Piper Sandler downgraded Bill.com Holdings (BILL) to Neutral from Overweight, cutting its price target to $50 from $70, citing more severe monetization headwinds than anticipated. This move, despite Bill.com's strong fiscal Q4 core revenue growth, is driven by management's significantly reduced FY26 core revenue growth guidance of 12-15%, well below the previous 20% ambition and consensus. The analyst highlighted concerns over limited take rate expansion and pressure on total payment volume, leading to a reduced valuation multiple and expectations of sustained muted investor sentiment, even with a $300 million share repurchase plan.

Analysis

Piper Sandler has downgraded Bill.com Holdings (BILL) to Neutral from Overweight, slashing its price target to $50 from $70, due to monetization headwinds proving more severe than previously anticipated. This negative revision occurs despite a solid fiscal fourth quarter, where core revenue grew 15% year-over-year and total payment volume (TPV) increased 13% to $86 billion, exceeding consensus.

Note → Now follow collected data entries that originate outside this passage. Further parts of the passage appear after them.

(** What a request that changes the store does to it, read off the handlers:
    [change env now db rq db'] when serving [rq] at [now] on [db], with
    [env] the configured duration, can leave [db'] other than by leaving
    [db] as it is. *)
Inductive change (env : option Z) (now : Z) (db : DB)
  : request -> DB -> Prop :=
| change_create : forall name price stock initial start,
    Drop.validate_new
      (Drop.mk (drops_seq db) name price stock initial start) = [] ->
    change env now db (POST_drops name price stock initial start)
      (mkDB
         (drops db ++ [Drop.mk (drops_seq db) name price stock initial start])
         (reservations db) (purchases db)
         (drops_seq db + 1) (reservations_seq db) (purchases_seq db))
| change_update : forall id updates drop,
    Drop_findByPk id db = Some drop ->
    Drop.validate_changed drop (apply_updates updates drop) = [] ->
    Drop.beforeUpdate (apply_updates updates drop) = true ->
    change env now db (PUT_drops id updates)
      (with_drops db
         (map (Drop_write (apply_updates updates drop)) (drops db)))
| change_delete : forall id drop,
    Drop_findByPk id db = Some drop ->
    change env now db (DELETE_drops id) (Drop_destroy drop db)
| change_reserve : forall userId dropId drop,
    Reservation_findOne (duplicate_of now userId dropId) db = None ->
    Drop_findByPk dropId db = Some drop ->
    Drop.hasStarted now drop = true ->
    0 < Drop.stock drop ->
    Drop.stock drop - 1 <= Drop.initial_stock drop ->
    0 < reservationDuration env ->
    change env now db (POST_reservations userId dropId)
      (mkDB
         (map (Drop_write (Drop.set_stock drop (Drop.stock drop - 1)))
            (drops db))
         (reservations db
          ++ [Reservation.mk (reservations_seq db) userId dropId
                Reservation.active (now + reservationDuration env)])
         (purchases db)
         (drops_seq db) (reservations_seq db + 1) (purchases_seq db))
| change_cancel : forall userId id h drop,
    Reservation_findOne (own_active id userId) db = Some h ->
    Drop_findByPk (Reservation.drop_id h) db = Some drop ->
    Drop.stock drop + 1 <= Drop.initial_stock drop ->
    change env now db (DELETE_reservations userId id)
      (mkDB
         (map (Drop_write (Drop.set_stock drop (Drop.stock drop + 1)))
            (drops db))
         (map (Reservation_write
                 (Reservation.set_status h Reservation.expired))
            (reservations db))
         (purchases db)
         (drops_seq db) (reservations_seq db) (purchases_seq db))
| change_cancel_orphan : forall userId id h,
    Reservation_findOne (own_active id userId) db = Some h ->
    Drop_findByPk (Reservation.drop_id h) db = None ->
    change env now db (DELETE_reservations userId id)
      (Reservation_save_status h Reservation.expired db)
| change_purchase : forall userId id h drop,
    Reservation_findOne (own_active id userId) db = Some h ->
    Reservation.isExpired now h = false ->
    Drop_findByPk (Reservation.drop_id h) db = Some drop ->
    0 <= Drop.price drop ->
    change env now db (POST_purchases userId id)
      (mkDB (drops db)
         (map (Reservation_write
                 (Reservation.set_status h Reservation.completed))
            (reservations db))
         (purchases db
          ++ [Purchase.mk (purchases_seq db) userId (Reservation.drop_id h)
                (Drop.price drop) now])
         (drops_seq db) (reservations_seq db) (purchases_seq db + 1))
| change_tick : forall io db2 log,
    return_stock io (dropStockUpdates_at now db)
      (fst (mark_expired (Reservation_findAll (due now) db) db []))
    = (inr db2, log) ->
    change env now db cron_tick db2.
(** * GeoPlot: the trajectory-to-GeoJSON renderer of [geoplot.py]

    A shallow embedding of [GeoPlot.__init__] and [GeoPlot.render] and the
    properties of the data reshaping they perform.

    Modelling conventions.
    - A Python [str] is a [string] whose characters are code points below 256.
    - The elements of arrays are integers ([Z]).  [render] does no
      arithmetic on the data values it moves, so floats would travel the same
      way; only their JSON text would differ.
    - An option value is [None], an int, a float or a str.  A float is known
      by what [render] can observe of it ([pyfloat]); its arithmetic is not
      interpreted.
    - A raised exception is the [Raise] branch of [result]; statements run in
      the order of the source, so the first exception wins.
    - A [pd.Timestamp] is its number of nanoseconds since the epoch (UTC), a
      [pd.Timedelta] its number of nanoseconds; both are 64-bit, and pandas
      raises where a value would leave that range.
    - The wall clock and the file system form the [world] that [render]
      transforms.  Files are known by the path text handed to [open]; how the
      operating system resolves a path text to a file is not modelled. *)

From Stdlib Require Import ZArith String Ascii List DecimalString.
From stdpp Require Import base option list gmap strings.

Set Warnings "-register-all".

Local Open Scope string_scope.
Local Open Scope Z_scope.

(** ** Exceptions and the error monad *)

Inductive exn : Type :=
  | KeyError (key : string)
  | IndexError
  | TypeError
  | ValueError
  | LookupError
  | OutOfBoundsTimedelta
  | OutOfBoundsDatetime.

Inductive result (A : Type) : Type :=
  | Ok (a : A)
  | Raise (e : exn).
Arguments Ok {A} a.
Arguments Raise {A} e.

#[global] Instance result_ret : MRet result := fun A a => Ok a.
#[global] Instance result_bind : MBind result := fun A B f m =>
  match m with
  | Ok a => f a
  | Raise e => Raise e
  end.

#[global] Instance result_fmap : FMap result := fun A B f m =>
  match m with
  | Ok a => Ok (f a)
  | Raise e => Raise e
  end.

Definition raises {A} (m : result A) : Prop := exists e, m = Raise e.
(** * BoltzmannGenerator: the training driver [examples/train.py]

    A shallow embedding of the command-line training script and of the
    dual-objective training loop it runs, followed by the properties of
    the specification that concern this file.

    The numerical back ends the script calls into (torch, numpy, mdtraj,
    OpenMM and the [boltzmann] package) are not part of the file: they are
    collected in the [Backend] interface below, and everything is stated
    for an arbitrary implementation of it. *)

From Stdlib Require Import ZArith QArith Ascii String List SpecFloat.
From stdpp Require Import base option list gmap strings.

Local Open Scope string_scope.
Local Open Scope Z_scope.
Local Open Scope list_scope.

(** ** Python exceptions raised by the script or by the calls it makes *)

Inductive exn :=
| RuntimeError (msg : string)
| UnboundLocalError (var : string)
| NameError (var : string)
| ZeroDivisionError
| ValueError (msg : string)
| OverflowError (msg : string)
| IndexError
| OSError (path : string).

Inductive outcome (A : Type) :=
| Ok (a : A)
| Raise (e : exn).
Arguments Ok {A} a.
Arguments Raise {A} e.

Definition is_ok {A} (o : outcome A) : bool :=
  match o with Ok _ => true | Raise _ => false end.

(** ** The file system, as far as the script looks at it

    A map from paths to what is there.  The keys are relative paths in
    canonical form: components separated by single slashes, none of them
    empty, [.] or [..].  The calls below are the library calls on such
    paths; there are no symbolic links and no permissions. *)

Inductive node := File | Dir.
(** the entries of the update response carrying the identifier updated *)
Definition selected (record_id : pyval) (records : list pyval) : list pyval :=
  filter (fun entry => py_eq (entry_id entry) record_id) records.

(** the [ttl] of the one record of a [recordsUpdate] payload *)
Definition sent_ttl (payload : pyval) : option pyval :=
  match payload with
  | PDict p =>
      match lookup "recordsToModify" p with
      | Some (PList [PDict rec]) => lookup "ttl" rec
      | _ => None
      end
  | _ => None
  end.

(** A computation that leaves the world alone. *)
Definition stateless {A} (m : M A) : Prop := forall w, snd (m w) = w.

(** What a client call leaves untouched, and what it adds. *)
Definition response_kept (w w' : World) : Prop :=
  log w' = log w /\ status w' = status w /\ headers w' = headers w.

Definition calls_grow (w w' : World) : Prop :=
  exists more, calls w' = (calls w ++ more)%list.

(** The allow-list check lets the domain through: the list is off or
    empty, or the domain is on it. *)
Definition allowlist_passes (self : Root) (domain : string) : Prop :=
  truthy (allowed_domains self) = false \/
  py_in (PStr domain) (allowed_domains self) = Ok true.

(** What one address family ends in, as far as the handler is prepared for
    it: the updated record with the four members the handler reads, or an API
    error. *)
Inductive outcome : Type :=
| Updated (name content ttl changed : pyval)
| Failed (error_code error_data : pyval).

Definition outcome_of (r : result pyval) : option outcome :=
  match r with
  | Ok (PDict fields) =>
      match lookup "name" fields, lookup "content" fields,
            lookup "ttl" fields, lookup "lastChangeDate" fields with
      | Some n, Some c, Some t, Some d => Some (Updated n c t d)
      | _, _, _, _ => None
      end
  | Raise (DNSAPIException error_code error_data) => Some (Failed error_code error_data)
  | _ => None
  end.

(** the line of the response body for an outcome *)
Definition outcome_line (record_type : string) (o : outcome) : string :=
  match o with
  | Updated name content _ _ => success_line record_type name content
  | Failed error_code error_data => failure_line record_type error_code error_data
  end.

(** the log entry for an outcome *)
Definition outcome_log (domain record_data : string) (ttl : option Z)
           (record_type : string) (o : outcome) : level * string :=
  match o with
  | Updated name content new_ttl changed =>
      (INFO,
        "Successfully updated " ++ record_type ++ " record for " ++ str name ++ ":"
          ++ " " ++ str content ++ ", TTL " ++ str new_ttl ++ " at " ++ str changed)
  | Failed error_code error_data =>
      (ERROR,
        "Failed to update " ++ record_type ++ " record for " ++ domain
          ++ " with address " ++ record_data ++ " and TTL "
          ++ (if truthy_int ttl
              then match ttl with Some t => str_int t | None => "None" end
              else "<default>")
          ++ ": " ++ exn_str error_code error_data)
  end.

(** the world once the handler dealt with an outcome: one more log entry, and
    status 400 after a failure *)
Definition after_outcome (domain record_data : string) (ttl : option Z)
           (record_type : string) (o : outcome) (w : World) : World :=
  mkWorld (srv w) (calls w)
    (log w ++ [outcome_log domain record_data ttl record_type o])
    (match o with Failed _ _ => Some 400 | Updated _ _ _ _ => status w end)
    (headers w).

(** the one record of a [recordsUpdate] payload *)
Definition sent_record (payload : pyval) : option (list (string * pyval)) :=
  match payload with
  | PDict p =>
      match lookup "recordsToModify" p with
      | Some (PList [PDict rec]) => Some rec
      | _ => None
      end
  | _ => None
  end.

(** a member of a request payload *)
Definition payload_member (payload : pyval) (k : string) : option pyval :=
  match payload with
  | PDict p => lookup k p
  | _ => None
  end.

(** the two conditions of a [RecordName] / [RecordType] search *)
Definition search_conditions (payload : pyval) : option (list pyval) :=
  match payload_member payload "filter" with
  | Some (PDict f) =>
      match lookup "subFilterConnective" f, lookup "subFilter" f with
      | Some (PStr "AND"), Some (PList conditions) => Some conditions
      | _, _ => None
      end
  | _ => None
  end.

(** [isinstance(e, DNSAPIException)] *)
Definition is_DNSAPIException (e : exn) : bool :=
  match e with
  | DNSAPIException _ _ => true
  | _ => false
  end.

(** the members of an updated record the handler reads *)
Definition handler_reads : list string :=
  ["name"; "content"; "ttl"; "lastChangeDate"].

(** A 200 answer with an embedded error: the document's [errors] list starts
    with an object carrying [code] and [text], and no truthy [value]. *)
Definition embedded_error (r : Response) (code text : pyval) : Prop :=
  status_code r = 200 /\
  exists doc entry rest,
    json_body r = Some (PDict doc) /\
    lookup "errors" doc = Some (PList (PDict entry :: rest)) /\
    lookup "code" entry = Some code /\
    lookup "text" entry = Some text /\
    match lookup "value" entry with
    | Some v => truthy v = false
    | None => True
    end.
(** * PasteBro: clipboard capture-and-persistence pipeline

    A shallow embedding of the JavaScript sources

      - clipboardItem.js        (module [ClipboardItem])
      - database.js             (module [Database])
      - imageStorageManager.js  (module [ImageStorage])
      - historyManager.js       (module [History])
      - preferencesManager.js   (module [Preferences], the two clamps only)

    together with the few pieces of the Node runtime they rely on
    (module [Js]: truthiness, [String.prototype.includes], base64, a
    JSON codec for arrays of strings, SHA-256 and [path.join]).

    Conventions.  A JavaScript string is a Rocq [string], read as the
    sequence of its UTF-8 bytes.  [null] and [undefined] are both [None].
    Numbers are integers ([Z]).  A [Buffer] is a [list byte].  Code that
    can throw returns an [outcome].  [Date.now()] and
    [crypto.randomUUID()] are passed in as arguments. *)

From Stdlib Require Import ZArith Lia Ascii String.
From Stdlib.Strings Require Import Byte.
From stdpp Require Import gmap strings list sorting pretty.

Local Open Scope string_scope.
Local Open Scope Z_scope.

(* ===================================================================== *)
(** * The JavaScript runtime pieces used by the sources                   *)
(* ===================================================================== *)

Module Js.

(** Result of a call that may throw. *)
Inductive outcome (A : Type) : Type :=
| Returned (a : A)
| Threw (msg : string).
Global Arguments Returned {A} a.
Global Arguments Threw {A} msg.

Definition Buffer : Type := list byte.

(** The JavaScript values that reach [DatabaseManager.update]. *)
Inductive value : Type :=
| JNull
| JBool (b : bool)
| JNum (n : Z)
| JStr (s : string)
| JBuf (b : Buffer)
| JArr (l : list string).

(** Truthiness of [x] in [x || y], [x ? a : b] and [if (x)]. *)
Definition truthy_str (s : string) : bool :=
  match s with EmptyString => false | String _ _ => true end.

Definition truthy_ostr (o : option string) : bool :=
  match o with Some s => truthy_str s | None => false end.

Definition truthy_onum (o : option Z) : bool :=
  match o with Some n => negb (n =? 0) | None => false end.

(** [o || d] *)
Definition or_str (o : option string) (d : string) : string :=
  match o with
  | Some s => if truthy_str s then s else d
  | None => d
  end.

Definition or_num (o : option Z) (d : Z) : Z :=
  match o with
  | Some n => if n =? 0 then d else n
  | None => d
  end.

(** [hay.includes(needle)] *)
Fixpoint includes (needle hay : string) : bool :=
  String.prefix needle hay ||
  match hay with
  | EmptyString => false
  | String _ rest => includes needle rest
  end.

(** [path.join(a, b)].  Node also normalises the result (it resolves
    [..] and [.] segments); the joined text written here names the same
    file, and normalisation is left to the file system. *)
Definition path_join (a b : string) : string := a +:+ "/" +:+ b.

The primary driver for the downgrade is management's forward guidance for fiscal 2026, which projects core revenue growth of only 12–15%, a stark deceleration from the prior 20% ambition and below the consensus estimate of 15%. Furthermore, earnings per share are forecasted to decline 5% year-over-year to $2.10, attributed to lower non-operating income as interest rates are expected to fall. The analyst highlights specific concerns around limited expansion of the accounts payable/receivable take rate and macro-driven pressure on TPV per customer. While the company has authorized a $300 million share repurchase, this is viewed as potentially insufficient to offset muted investor sentiment, especially since FY25 revenue only surpassed initial guidance by a modest 2%, casting doubt on the idea that the new guidance is overly conservative. Consequently, Piper Sandler has lowered its terminal free cash flow multiple for BILL to 14x from 18x, signaling that the bull case has encountered a significant obstacle and a near-term re-rating is unlikely.